A group out of MIT made an announcement that they are able to harness solar power with a low cost – lower cost than a conventional desal plant – that was able to deliver 6 liters per hour per square meter of collector. Published in the Journal of Energy and Environmental Science, the paper outlines a device that functions as a multi-layer still, using several evaporation and condensation steps to produce water that exceeds current drinking water standards.
As users on a Hacker News thread pointed out – this is a very energy intense process that requires 173 kWh of solar energy, compared to the 3.2 kWh often used for all of the processes in a conventional desal plant like San Diego’s Carlsbad site. The MIT group isn’t radically altering how the current municipal distribution network for drinking water would work – it is instead providing a technology that would allow for a more off-the-grid (“OTG”) approach for desalination, in the same way that generators allow electricity in wilderness cabins. Depending on the setup costs, it’s easy to see a set up where intercoastal waterways and other marshy areas could support units like this that generate reliable small volumes of liquid to support a single household that might not otherwise be able to justify the cost of a desal situation.

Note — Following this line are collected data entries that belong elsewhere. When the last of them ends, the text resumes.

(** The loop returns before its fuel is used up, never with [ErrNoRows],
    and leaves the error of [Close] as it was. *)
Lemma SelectAllFrom_loop_returns (fuel : nat) (view : View) (rows : sql_Rows)
    (structs : list Struct) (tr : trace) :
  (length (rows_pending rows) < fuel)%nat →
  ∃ structs' err rows' tr',
    SelectAllFrom_loop fuel view rows structs tr = (Ok (structs', err, rows'), tr')
    ∧ err ≠ Some ErrNoRows
    ∧ rows_closeErr rows' = rows_closeErr rows.
Proof.
  revert rows structs tr. induction fuel as [|fuel IH]; intros rows structs tr Hlt; [lia|].
  simpl. run.
  destruct (NextRow_returns (NewStruct view) rows tr) as (err & str' & tr' & -> & Hnone).
  destruct err as [e|].
  - do 4 eexists. split; [reflexivity|]. split; [|apply advance_closeErr].
    destruct (decide (e = ErrNoRows)); [done|]. congruence.
  - destruct (IH (advance rows) (structs ++ [str']) tr')
      as (structs' & err & rows' & tr'' & -> & Herr & Hclose).
    { rewrite advance_pending. specialize (Hnone eq_refl).
      destruct (rows_pending rows); simpl in *; [done|lia]. }
    do 4 eexists. split; [reflexivity|]. split; [done|].
    by rewrite Hclose, advance_closeErr.
Qed.

(** The loop over a run of valid rows. *)
Lemma SelectAllFrom_loop_valid (good : list (list value)) :
  ∀ (fuel : nat) (view : View) (rows : sql_Rows) (bad : list sql_row)
    (structs : list Struct) (tr : trace),
  rows_pending rows = map plain_row good ++ bad →
  Forall (valid_row view) good →
  ∃ rows',
    rows_pending rows' = bad
    ∧ rows_err rows' = rows_err rows
    ∧ rows_closeErr rows' = rows_closeErr rows
    ∧ SelectAllFrom_loop (length good + fuel) view rows structs tr
      = SelectAllFrom_loop fuel view rows'
          (structs ++ map (λ vs, (materialize view vs).1) good)
          (tr ++ afterFind_events view good).
Proof.
  induction good as [|vs good IH]; intros fuel view rows bad structs tr Hp Hvalid.
  - exists rows. simpl. rewrite app_nil_r.
    unfold afterFind_events. destruct (vAfterFind view); simpl; by rewrite app_nil_r.
  - apply Forall_cons in Hvalid as [[Hlen Hmat] Hvalid]. simpl in Hp.
    assert (Hscan : scan_row (plain_row vs) (length (sfields (NewStruct view))) = inr vs)
      by by apply scan_row_inr.
    destruct (IH fuel view (advance rows) bad
                (structs ++ [(materialize view vs).1])
                (tr ++ afterFind_events view [vs]))
      as (rows' & Hp' & Herr' & Hclose' & Hloop); [|done|].
    { by rewrite advance_pending, Hp. }
    exists rows'. rewrite Herr', Hclose', advance_err, advance_closeErr.
    split; [done|]. split; [done|]. split; [done|].
    change (length (vs :: good) + fuel)%nat with (S (length good + fuel)).
    pose proof (NextRow_row (NewStruct view) rows tr _ _ _ Hp Hscan) as Hnext.
    simpl SelectAllFrom_loop. unfold mbind, M_bind. rewrite Hnext.
    change (sview (NewStruct view)) with view. rewrite Hmat, Hloop.
    rewrite <- !app_assoc. f_equal.
    unfold afterFind_events. by destruct (vAfterFind view).
Qed.

Lemma SelectAllFrom_unfold (view : View) (tail : string) (args : list value) (tr : trace) :
  SelectAllFrom Expand q view tail args tr =
    let query := Expand (selectQuery q view tail false) (ToCol (vbase view)) in
    let tr1 := tr ++ [EvQuery query args] in
    match Query q tr query args with
    | inl err => (Ok ([], Some err), tr1)
    | inr rows =>
        match SelectAllFrom_loop (S (length (rows_pending rows))) view rows [] tr1 with
        | (Ok (structs, err, rows'), tr2) =>
            (Ok (structs, match err with
                          | None => rows_Close rows'
                          | Some _ => err
                          end), tr2)
        | (Panic msg, tr2) => (Panic msg, tr2)
        end
    end.
Proof.
  unfold SelectAllFrom, SelectRows, qQuery. unfold mbind, M_bind, mret, M_ret.
  destruct (Query q tr _ args) as [err|rows]; [done|].
  destruct (SelectAllFrom_loop _ view rows [] _) as [[[[structs err] rows']|msg] tr2]; done.
Qed.

(** C8: when the cursor yields the valid rows [good] and then fails with
    [e], either at [Next] or at [Scan] (before the first column or at a
    later one), [SelectAllFrom] returns exactly the structs materialized
    from [good], in order, together with [e].  It
    always returns, and never with [ErrNoRows], as long as neither [Query]
    nor [Close] reports that sentinel; an empty result is returned with a
    nil error. *)
Theorem SelectAllFrom_partial_result (view : View) (tail : string)
    (args : list value) (tr : trace) :
  (∀ rows good bad e,
     (∀ query, Query q tr query args = inr rows) →
     rows_pending rows = map plain_row good ++ bad →
     Forall (valid_row view) good →
     (bad = [] ∧ rows_err rows = Some e)
     ∨ (∃ row rest assigned,
          bad = row :: rest ∧ scan_row row (length (vzero view)) = inl (e, assigned)) →
     e ≠ ErrNoRows →
     (SelectAllFrom Expand q view tail args tr).1
     = Ok (map (λ vs, (materialize view vs).1) good, Some e))
  ∧ ((∀ query, Query q tr query args ≠ inl ErrNoRows) →
     (∀ query rows, Query q tr query args = inr rows →
                    rows_closeErr rows ≠ Some ErrNoRows) →
     ∃ structs err,
       (SelectAllFrom Expand q view tail args tr).1 = Ok (structs, err)
       ∧ err ≠ Some ErrNoRows)
  ∧ (∀ rows,
       (∀ query, Query q tr query args = inr rows) →
       rows_pending rows = [] → rows_err rows = None → rows_closeErr rows = None →
       (SelectAllFrom Expand q view tail args tr).1 = Ok ([], None)).
Proof.
  split; [|split].
  - intros rows good bad e Hq Hp Hvalid Hfail He.
    rewrite SelectAllFrom_unfold. cbv zeta. rewrite Hq.
    destruct (SelectAllFrom_loop_valid good (S (length bad)) view rows bad []
                (tr ++ [EvQuery (Expand (selectQuery q view tail false)
                                   (ToCol (vbase view))) args]) Hp Hvalid)
      as (rows' & Hp' & Herr' & _ & Hloop).
    replace (S (length (rows_pending rows))) with (length good + S (length bad))%nat
      by (rewrite Hp, length_app, length_map; lia).
    rewrite Hloop. simpl SelectAllFrom_loop. unfold mbind, M_bind.
    destruct Hfail as [[-> Herr]|(row & rest & assigned & -> & Hscan)].
    + rewrite NextRow_no_row by done. rewrite Herr', Herr. simpl.
      unfold mret, M_ret. by destruct (decide (e = ErrNoRows)).
    + rewrite (NextRow_scan_error _ _ _ row rest e assigned) by done. simpl.
      unfold mret, M_ret. by destruct (decide (e = ErrNoRows)).
  - intros Hq Hclose. rewrite SelectAllFrom_unfold. cbv zeta.
    destruct (Query q tr _ args) as [err|rows] eqn:HQ.
    + do 2 eexists. split; [reflexivity|]. intros [= ->]. by eapply Hq.
    + destruct (SelectAllFrom_loop_returns (S (length (rows_pending rows))) view rows []
                  (tr ++ [EvQuery (Expand (selectQuery q view tail false)
                                     (ToCol (vbase view))) args]))
        as (structs & err & rows' & tr' & -> & Herr & Hc); [lia|].
      do 2 eexists. split; [reflexivity|].
      destruct err; [done|]. unfold rows_Close. rewrite Hc. by eapply Hclose.
  - intros rows Hq Hp Herr Hclose.
    rewrite SelectAllFrom_unfold. cbv zeta. rewrite Hq, Hp.
    simpl SelectAllFrom_loop. unfold mbind, M_bind.
    rewrite NextRow_no_row by done. rewrite Herr. simpl.
    unfold rows_Close. by rewrite advance_closeErr, Hclose.
Qed.

(** *** Column/value filter *)

(** The filter on a well-formed record: the outcome of its pass. *)
Lemma filter_cases (record : Struct) (columnsIn : list string) (isUpdate : bool) :
  wf_record record →
  ∃ idx columns values err,
    selected_at idx (Columns (sview record)) (Values record) columns values
    ∧ NoDup columns
    ∧ (∀ c, c ∈ columns → c ∈ requested_set (ToCol (vbase (sview record))) columnsIn)
    ∧ match err with
      | Some e =>
          isUpdate = true ∧ pk_requested record columnsIn
          ∧ filteredColumnsAndValues range_order record columnsIn isUpdate
            = Ok (columns, values, Some e)
      | None =>
          (∀ c, c ∈ columns
                ↔ c ∈ requested_set (ToCol (vbase (sview record))) columnsIn
                  ∧ c ∈ Columns (sview record))
          ∧ filteredColumnsAndValues range_order record columnsIn isUpdate
            = if decide (unmatched record columnsIn = ∅)
              then Ok (columns, values, None)
              else Ok (range_order (unmatched record columnsIn), values,
                       Some (Errorf ("reform: unexpected columns: "
                                     +:+ fmt_v (range_order (unmatched record columnsIn)))))
      end.
Proof.
  intros (pk & Hpk & Hlt & Hlen).
  unfold filteredColumnsAndValues. rewrite Hpk.
  set (set := requested_set (ToCol (vbase (sview record))) columnsIn).
  destruct (filter_pass_ok isUpdate pk (Values record) (Columns (sview record))
              0 set [] []) as [[[[set' columns] values] err] Hrun].
  { unfold Values. simpl. lia. }
  rewrite Hrun.
  destruct (filter_pass_spec isUpdate pk (Values record) (Columns (sview record))
              (Columns (sview record)) [] set [] [] set' columns values err eq_refl Hrun)
    as (idx & cs & vs & Hcs & Hvs & Hsel & _ & Hnd & Hsub & Hnone & Hsome).
  simpl in Hcs, Hvs. subst cs vs.
  exists idx, columns, values, err.
  split; [done|]. split; [done|]. split; [done|].
  destruct err as [e|].
  - destruct (Hsome e eq_refl) as (Hup & c & Hc & Hin & ->).
    split; [done|]. split; [|done]. by exists pk, c.
  - destruct (Hnone eq_refl) as [-> Hiff]. split; [done|].
    change (set ∖ list_to_set (Columns (sview record)))
      with (unmatched record columnsIn).
    destruct (decide (unmatched record columnsIn = ∅)) as [Hempty|Hne].
    + rewrite Hempty. rewrite size_empty.
      destruct (decide (0 < 0)%nat); [lia|done].
    + destruct (decide (0 < size (unmatched record columnsIn))%nat) as [|Hsz]; [done|].
      exfalso. apply Hne. apply leibniz_equiv, size_empty_iff. lia.
Qed.

(** *** Hooks *)

Lemma call_hook_run (h : hook) (ev : list value → event) (str : Struct) (tr : trace) :
  call_hook h ev str tr
  = (Ok ((h (sfields str)).2, {| sview := sview str; sfields := (h (sfields str)).1 |}),
     tr ++ [ev (sfields str)]).
Proof. unfold call_hook. run. by destruct (h (sfields str)). Qed.

Lemma no_sql_since_refl (tr : trace) : no_sql_since tr tr.
Proof. exists []. by rewrite app_nil_r. Qed.

Lemma no_sql_since_hook (tr : trace) (e : event) :
  is_sql e = false → no_sql_since tr (tr ++ [e]).
Proof. intros He. exists [e]. split; [done|]. by repeat constructor. Qed.

Lemma wf_record_fields (record : Struct) (fs : list value) :
  wf_record record → length fs = length (sfields record) →
  wf_record {| sview := sview record; sfields := fs |}.
Proof.
  intros (pk & Hpk & Hlt & Hlen) Hfs. exists pk. simpl. by rewrite Hfs.
Qed.

Lemma beforeInsert_cases (record : Struct) (tr : trace) :
  ∃ err record1 tr1,
    beforeInsert record tr = (Ok (err, record1), tr1)
    ∧ sview record1 = sview record
    ∧ no_sql_since tr tr1
    ∧ (wf_hooks (sview record) → wf_record record → wf_record record1).
Proof.
  unfold beforeInsert. destruct (vBeforeInsert (sview record)) as [bi|] eqn:Hbi.
  - rewrite call_hook_run. do 3 eexists. split; [reflexivity|].
    split; [done|]. split; [by apply no_sql_since_hook|].
    intros Hh Hwf. apply wf_record_fields; [done|]. apply Hh. by left.
  - do 3 eexists. split; [reflexivity|]. split; [done|].
    split; [apply no_sql_since_refl|done].
Qed.

Lemma beforeUpdate_cases (record : Struct) (tr : trace) :
  ∃ err record1 tr1,
    beforeUpdate record tr = (Ok (err, record1), tr1)
    ∧ sview record1 = sview record
    ∧ no_sql_since tr tr1
    ∧ (wf_hooks (sview record) → wf_record record → wf_record record1).
Proof.
  unfold beforeUpdate. destruct (negb (HasPK record)).
  { do 3 eexists. split; [reflexivity|]. split; [done|].
    split; [apply no_sql_since_refl|done]. }
  destruct (vBeforeUpdate (sview record)) as [bu|] eqn:Hbu.
  - rewrite call_hook_run. do 3 eexists. split; [reflexivity|].
    split; [done|]. split; [by apply no_sql_since_hook|].
    intros Hh Hwf. apply wf_record_fields; [done|]. apply Hh. right. by left.
  - do 3 eexists. split; [reflexivity|]. split; [done|].
    split; [apply no_sql_since_refl|done].
Qed.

Desalination Materials: Ceramic Pressure Exchangers
Looking at how an OTG situation could change how certain areas can create clean water at a lower cost calls back to past technologies that allowed the centralized growth of desalination. Desal occurs at high pressures – this is one of the biggest differences between air and water filtration.
Salt ions are tiny, and even with cross-flow or tangential filtration, it takes very fine pores (~2 nm or less) and high pressure to create potable water from a saline source of water. The energy required to create that pressure was costly and couldn’t be easily recaptured.